• **Available records**:
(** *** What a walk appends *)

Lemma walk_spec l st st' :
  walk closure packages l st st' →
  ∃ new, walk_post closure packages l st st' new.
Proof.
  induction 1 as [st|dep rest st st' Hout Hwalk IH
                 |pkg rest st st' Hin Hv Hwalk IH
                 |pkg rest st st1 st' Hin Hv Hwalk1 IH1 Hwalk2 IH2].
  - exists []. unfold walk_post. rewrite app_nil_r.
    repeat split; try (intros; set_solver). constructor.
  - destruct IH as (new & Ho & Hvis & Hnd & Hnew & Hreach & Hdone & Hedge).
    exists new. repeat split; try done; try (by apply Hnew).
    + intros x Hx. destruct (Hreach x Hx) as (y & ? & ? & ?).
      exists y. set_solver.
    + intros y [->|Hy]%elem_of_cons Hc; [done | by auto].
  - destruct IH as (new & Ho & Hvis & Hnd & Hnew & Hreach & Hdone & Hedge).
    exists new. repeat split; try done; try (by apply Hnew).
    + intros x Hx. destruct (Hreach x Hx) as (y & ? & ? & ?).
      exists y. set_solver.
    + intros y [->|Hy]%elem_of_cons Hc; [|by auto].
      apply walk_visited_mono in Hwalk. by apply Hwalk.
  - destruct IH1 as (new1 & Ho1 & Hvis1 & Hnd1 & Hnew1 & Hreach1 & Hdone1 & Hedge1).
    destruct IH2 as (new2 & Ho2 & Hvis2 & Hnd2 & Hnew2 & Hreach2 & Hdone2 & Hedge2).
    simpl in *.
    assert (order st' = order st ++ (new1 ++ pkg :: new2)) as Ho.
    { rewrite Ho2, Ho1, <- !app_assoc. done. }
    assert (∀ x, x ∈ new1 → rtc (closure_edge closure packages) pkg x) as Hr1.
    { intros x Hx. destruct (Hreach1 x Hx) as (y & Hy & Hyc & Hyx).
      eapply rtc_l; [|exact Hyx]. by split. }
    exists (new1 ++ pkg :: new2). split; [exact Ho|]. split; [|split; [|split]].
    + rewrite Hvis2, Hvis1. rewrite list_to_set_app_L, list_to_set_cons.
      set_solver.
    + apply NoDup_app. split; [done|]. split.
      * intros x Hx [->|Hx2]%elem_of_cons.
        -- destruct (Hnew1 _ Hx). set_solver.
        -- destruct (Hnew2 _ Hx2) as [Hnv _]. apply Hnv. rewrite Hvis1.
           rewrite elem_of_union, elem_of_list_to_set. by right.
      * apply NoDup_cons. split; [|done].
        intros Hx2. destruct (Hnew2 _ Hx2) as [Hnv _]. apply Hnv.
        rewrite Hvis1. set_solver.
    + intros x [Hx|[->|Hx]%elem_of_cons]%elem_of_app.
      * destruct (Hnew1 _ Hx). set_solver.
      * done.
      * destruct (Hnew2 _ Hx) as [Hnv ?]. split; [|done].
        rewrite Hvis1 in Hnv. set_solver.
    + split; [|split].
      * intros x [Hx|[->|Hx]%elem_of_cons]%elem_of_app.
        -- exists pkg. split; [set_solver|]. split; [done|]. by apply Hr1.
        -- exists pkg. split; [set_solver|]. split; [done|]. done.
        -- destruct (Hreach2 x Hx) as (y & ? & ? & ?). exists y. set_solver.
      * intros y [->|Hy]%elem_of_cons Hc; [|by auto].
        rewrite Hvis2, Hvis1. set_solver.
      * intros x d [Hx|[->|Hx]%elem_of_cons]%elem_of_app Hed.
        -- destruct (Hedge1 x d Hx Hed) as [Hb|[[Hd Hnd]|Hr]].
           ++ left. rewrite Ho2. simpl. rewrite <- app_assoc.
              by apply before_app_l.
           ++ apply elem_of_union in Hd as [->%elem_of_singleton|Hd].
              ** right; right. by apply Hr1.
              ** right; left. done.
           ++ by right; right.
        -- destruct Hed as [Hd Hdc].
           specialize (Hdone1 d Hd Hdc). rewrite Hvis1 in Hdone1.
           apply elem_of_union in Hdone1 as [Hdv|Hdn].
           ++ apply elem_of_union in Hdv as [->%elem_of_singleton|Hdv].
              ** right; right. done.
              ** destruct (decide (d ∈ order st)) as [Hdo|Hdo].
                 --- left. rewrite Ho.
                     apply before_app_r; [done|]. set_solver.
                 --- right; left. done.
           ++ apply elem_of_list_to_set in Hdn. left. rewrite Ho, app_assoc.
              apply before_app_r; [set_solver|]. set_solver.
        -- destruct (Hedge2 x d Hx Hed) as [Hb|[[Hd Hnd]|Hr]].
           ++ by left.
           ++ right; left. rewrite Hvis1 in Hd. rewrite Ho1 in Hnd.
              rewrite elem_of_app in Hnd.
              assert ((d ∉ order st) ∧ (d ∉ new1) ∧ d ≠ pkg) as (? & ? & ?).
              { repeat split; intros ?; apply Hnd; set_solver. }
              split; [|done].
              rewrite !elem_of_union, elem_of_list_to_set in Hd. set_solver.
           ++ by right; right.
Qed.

---

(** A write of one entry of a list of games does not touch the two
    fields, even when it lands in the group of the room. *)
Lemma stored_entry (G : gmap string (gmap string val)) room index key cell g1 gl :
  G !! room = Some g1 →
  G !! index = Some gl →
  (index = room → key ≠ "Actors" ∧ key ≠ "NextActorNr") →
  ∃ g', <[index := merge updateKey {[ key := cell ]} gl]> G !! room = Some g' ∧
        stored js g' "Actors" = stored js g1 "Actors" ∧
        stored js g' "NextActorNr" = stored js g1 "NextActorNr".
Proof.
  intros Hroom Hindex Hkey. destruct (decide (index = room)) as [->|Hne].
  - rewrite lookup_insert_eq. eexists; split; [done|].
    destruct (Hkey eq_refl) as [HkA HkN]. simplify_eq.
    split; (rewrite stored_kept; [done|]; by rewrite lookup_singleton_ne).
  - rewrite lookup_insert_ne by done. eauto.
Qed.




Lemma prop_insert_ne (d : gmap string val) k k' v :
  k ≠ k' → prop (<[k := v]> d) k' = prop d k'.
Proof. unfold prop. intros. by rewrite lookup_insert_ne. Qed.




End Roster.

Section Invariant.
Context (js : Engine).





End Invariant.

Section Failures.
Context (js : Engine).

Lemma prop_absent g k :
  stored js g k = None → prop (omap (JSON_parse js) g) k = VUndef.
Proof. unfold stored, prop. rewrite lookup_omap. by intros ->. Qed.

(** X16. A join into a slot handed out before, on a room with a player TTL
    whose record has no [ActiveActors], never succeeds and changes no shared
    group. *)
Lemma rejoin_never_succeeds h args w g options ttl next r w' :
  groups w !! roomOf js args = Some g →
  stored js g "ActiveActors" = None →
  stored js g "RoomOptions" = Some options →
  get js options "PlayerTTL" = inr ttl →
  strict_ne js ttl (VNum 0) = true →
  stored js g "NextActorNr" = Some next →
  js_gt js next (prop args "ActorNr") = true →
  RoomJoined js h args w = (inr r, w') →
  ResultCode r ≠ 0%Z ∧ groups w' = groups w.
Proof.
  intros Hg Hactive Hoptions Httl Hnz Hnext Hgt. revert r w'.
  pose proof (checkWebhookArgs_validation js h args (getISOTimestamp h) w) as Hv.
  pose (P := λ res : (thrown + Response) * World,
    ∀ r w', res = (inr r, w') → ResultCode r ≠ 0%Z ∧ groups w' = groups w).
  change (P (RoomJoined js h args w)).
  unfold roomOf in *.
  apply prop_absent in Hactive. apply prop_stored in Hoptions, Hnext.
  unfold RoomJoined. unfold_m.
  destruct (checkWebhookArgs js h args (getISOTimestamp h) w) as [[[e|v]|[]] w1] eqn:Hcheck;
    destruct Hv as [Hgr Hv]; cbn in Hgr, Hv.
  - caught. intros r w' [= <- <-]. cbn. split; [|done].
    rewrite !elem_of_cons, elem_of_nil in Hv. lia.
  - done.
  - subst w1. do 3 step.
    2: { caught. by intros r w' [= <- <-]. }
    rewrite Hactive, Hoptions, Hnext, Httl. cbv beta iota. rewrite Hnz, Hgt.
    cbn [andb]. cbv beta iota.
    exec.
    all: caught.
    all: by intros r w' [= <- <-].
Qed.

• **What is needed**:
Every line above that includes the word "NextActorNr" must appear in the answer.

• **Exercise solution**:
  (index = room → key ≠ "Actors" ∧ key ≠ "NextActorNr") →
        stored js g' "NextActorNr" = stored js g1 "NextActorNr".
  stored js g "NextActorNr" = Some next →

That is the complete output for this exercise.